== TASK INSTRUCTIONS ==
In the material below, find all lines with the string "bool" and copy them.

[[ ENTRIES SUPPLIED, beginning ]]

(** A listed object: a JSON object with an [object_type], and a [path] when
    it is a notebook. *)
Definition object_ok (nb : json) : bool :=
  match nb with
  | JDict d =>
      match assoc "object_type" d with
      | Some object_type =>
          if py_eq_str object_type "NOTEBOOK"
          then match assoc "path" d with Some _ => true | None => false end
          else true
      | None => false
      end
  | _ => false
  end.

Definition listing_ok (data : json) : bool :=
  match data with
  | JDict d =>
      match assoc "objects" d with
      | None => true
      | Some (JList l) => forallb object_ok l
      | Some _ => false
      end
  | _ => false
  end.

Definition export_ok (H : Host) (data : json) : bool :=
  match data with
  | JDict d =>
      match assoc "content" d with
      | Some (JStr s) =>
          match b64decode_text H s with Some _ => true | None => false end
      | _ => false
      end
  | _ => false
  end.

Definition status_ok (data : json) : bool :=
  match data with
  | JDict _ => true
  | _ => negb (truthy data)
  end.

Definition permissions_ok (data : json) : bool :=
  match data with
  | JDict d =>
      match assoc "access_control_list" d with
      | None => true
      | Some (JList l) => forallb acl_entry_ok l
      | Some _ => false
      end
  | _ => false
  end.

(** The body of a success response has the shape its reader expects. The
    bodies of import and grant responses are never read. *)
Definition body_ok (H : Host) (r : Request) (data : json) : bool :=
  match ep_resource (req_endpoint r), req_method r with
  | WorkspaceList, _ => listing_ok data
  | WorkspaceExport, _ => export_ok H data
  | WorkspaceGetStatus, _ => status_ok data
  | PermissionsNotebooks _, GET => permissions_ok data
  | PermissionsDirectories _, GET => permissions_ok data
  | _, _ => true
  end.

[[ ENTRIES SUPPLIED, end ]]

== RESULT OF THE EXERCISE ==
Definition object_ok (nb : json) : bool :=
Definition listing_ok (data : json) : bool :=
Definition export_ok (H : Host) (data : json) : bool :=
Definition status_ok (data : json) : bool :=
Definition permissions_ok (data : json) : bool :=
Definition body_ok (H : Host) (r : Request) (data : json) : bool :=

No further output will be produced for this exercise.